WHAT THIS TASK INVOLVES —
Look through the records below for the line with "Record Occurrence := mkOccurrence". Return that line and each one after it up to and including the line with "(** C3, amended.", exactly.

DATA EXCERPTS —
####################

(** * The calendar-occurrence engine of the ICS "next meeting" lambda

    A shallow embedding of the handler in [src/unnamed/part_000] (the
    ical.js based variant, the one the test-suite drives) together with
    the parts of the older node-ical variant in [src/index.mjs] that
    differ from it.  Instants are epoch milliseconds, modelled as [Z];
    JS [Map]s are insertion-ordered association lists; JS [Set]s that
    are only ever queried with [has] are [gset]s; nullable fields are
    [option]s.  Logging is the only side effect of the modelled
    functions and is left out. *)

From Stdlib Require Import ZArith List Bool Ascii String Lia.
From stdpp Require Import base list strings gmap pretty sorting.

Local Open Scope string_scope.
Local Open Scope list_scope.
Local Open Scope Z_scope.

(** ** JavaScript value conventions on nullable strings *)

(** Truthiness of a nullable string: [null], [undefined] and the empty
    string are falsy. *)
Definition truthy (s : option string) : bool :=
  match s with
  | Some s => negb (String.eqb s "")
  | None => false
  end.

(** [a || b] on nullable strings. *)
Definition jsOr (a b : option string) : option string :=
  if truthy a then a else b.

(** [a || "literal"]: the result is always a string. *)
Definition jsOrStr (a : option string) (b : string) : string :=
  match a with
  | Some s => if String.eqb s "" then b else s
  | None => b
  end.

(** [a ?? b]: only [null]/[undefined] fall through. *)
Definition nullish {A} (a b : option A) : option A :=
  match a with
  | Some _ => a
  | None => b
  end.

(** [s.startsWith(p)]. *)
Definition startsWith (s p : string) : bool := String.prefix p s.

(** ** Insertion-ordered maps ([Map] of JavaScript) *)

Module JsMap.
Section JsMap.
Context {K V : Type} `{EqDecision K}.

(** [m.get(k)] *)
Fixpoint get (m : list (K * V)) (k : K) : option V :=
  match m with
  | [] => None
  | (k', v) :: m' => if decide (k' = k) then Some v else get m' k
  end.

(** [m.set(k, v)]: an existing key keeps its position. *)
Fixpoint set (m : list (K * V)) (k : K) (v : V) : list (K * V) :=
  match m with
  | [] => [(k, v)]
  | (k', v') :: m' =>
      if decide (k' = k) then (k, v) :: m' else (k', v') :: set m' k v
  end.

(** [m.entries()] in iteration order. *)
Definition entries (m : list (K * V)) : list (K * V) := m.

(** Removal of a key (not used by the handler; used to state that a
    binding is irrelevant). *)
Fixpoint remove (m : list (K * V)) (k : K) : list (K * V) :=
  match m with
  | [] => []
  | (k', v) :: m' =>
      if decide (k' = k) then remove m' k else (k', v) :: remove m' k
  end.
End JsMap.
End JsMap.

(** ** Data model *)

(** The object [mkOcc] and the standalone-override paths build.  The
    standalone paths leave [status] out. *)
Record Occurrence := mkOccurrence {
  uid : option string;
  title : string;
  location : option string;
  organizer : option string;
  startMs : Z;
  endMs : Z;
  status : option string
}.
(** C3, amended. [should_upgrade] returns true for a free plan and for a
    trial plan whose [plan_expiration] is set and strictly before the
    instant one week after [now] on the local wall clock; it returns false
    for a monthly or yearly plan and for a trial plan with a later
    expiration; for a trial user whose [plan_expiration] is null it raises
    [TypeError]. The instant one week after [now] is [now] plus 7 days less
    the change of the UTC offset over that week: [now] plus 7 days when the
    offset does not change. For a trial user the answer is true when
    [plan_expiration] is 6 days from [now] and false when it is 8 days from
    [now], provided the offset changes by less than a day. *)
Theorem should_upgrade_spec (tz : TzLocal) (now : Arrow) (u : User) :
  (plan u = free → should_upgrade tz now u = Ok true)
  ∧ (∀ t, plan u = trial → plan_expiration u = Some t →
       (t < shift_weeks tz 1 now)%Z → should_upgrade tz now u = Ok true)
  ∧ (plan u = monthly ∨ plan u = yearly → should_upgrade tz now u = Ok false)
  ∧ (∀ t, plan u = trial → plan_expiration u = Some t →
       (shift_weeks tz 1 now ≤ t)%Z → should_upgrade tz now u = Ok false)
  ∧ (plan u = trial → plan_expiration u = None →
     should_upgrade tz now u = Raise TypeError)
  ∧ shift_weeks tz 1 now = (shift_days 7 now - offset_change tz 1 now)%Z
  ∧ (offset_change tz 1 now = 0%Z → shift_weeks tz 1 now = shift_days 7 now)
  ∧ ((offset_change tz 1 now < microseconds_per_day)%Z →
     plan u = trial → plan_expiration u = Some (shift_days 6 now) →
     should_upgrade tz now u = Ok true)
  ∧ ((- microseconds_per_day ≤ offset_change tz 1 now)%Z →
     plan u = trial → plan_expiration u = Some (shift_days 8 now) →
     should_upgrade tz now u = Ok false).
Proof.
  assert (Htrial : ∀ t, plan u = trial → plan_expiration u = Some t →
            should_upgrade tz now u = Ok (t <? shift_weeks tz 1 now)%Z).
  { intros t Hp He. unfold should_upgrade. rewrite Hp, He. simpl.
    destruct (t <? shift_weeks tz 1 now)%Z; reflexivity. }
  pose proof (shift_weeks_offset_change tz 1 now) as Hshift.
  replace (7 * 1)%Z with 7%Z in Hshift by lia.
  split; [| split; [| split; [| split; [| split; [| split; [| split;
    [| split]]]]]]].
  - intros Hp. unfold should_upgrade. rewrite Hp. reflexivity.
  - intros t Hp He Hlt. rewrite (Htrial t) by assumption. f_equal.
    apply Z.ltb_lt. assumption.
  - intros [Hp | Hp]; unfold should_upgrade; rewrite Hp; reflexivity.
  - intros t Hp He Hle. rewrite (Htrial t) by assumption. f_equal.
    apply Z.ltb_ge. assumption.
  - apply should_upgrade_trial_null.
  - exact Hshift.
  - intros H0. rewrite Hshift, H0. lia.
  - intros Hc Hp He. rewrite (Htrial _ Hp He). f_equal. apply Z.ltb_lt.
    rewrite Hshift. unfold shift_days. lia.
  - intros Hc Hp He. rewrite (Htrial _ Hp He). f_equal. apply Z.ltb_ge.
    rewrite Hshift. unfold shift_days. lia.
Qed.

####################

EXERCISE ANSWER —
Record Occurrence := mkOccurrence {
  uid : option string;
  title : string;
  location : option string;
  organizer : option string;
  startMs : Z;
  endMs : Z;
  status : option string
}.
(** C3, amended. [should_upgrade] returns true for a free plan and for a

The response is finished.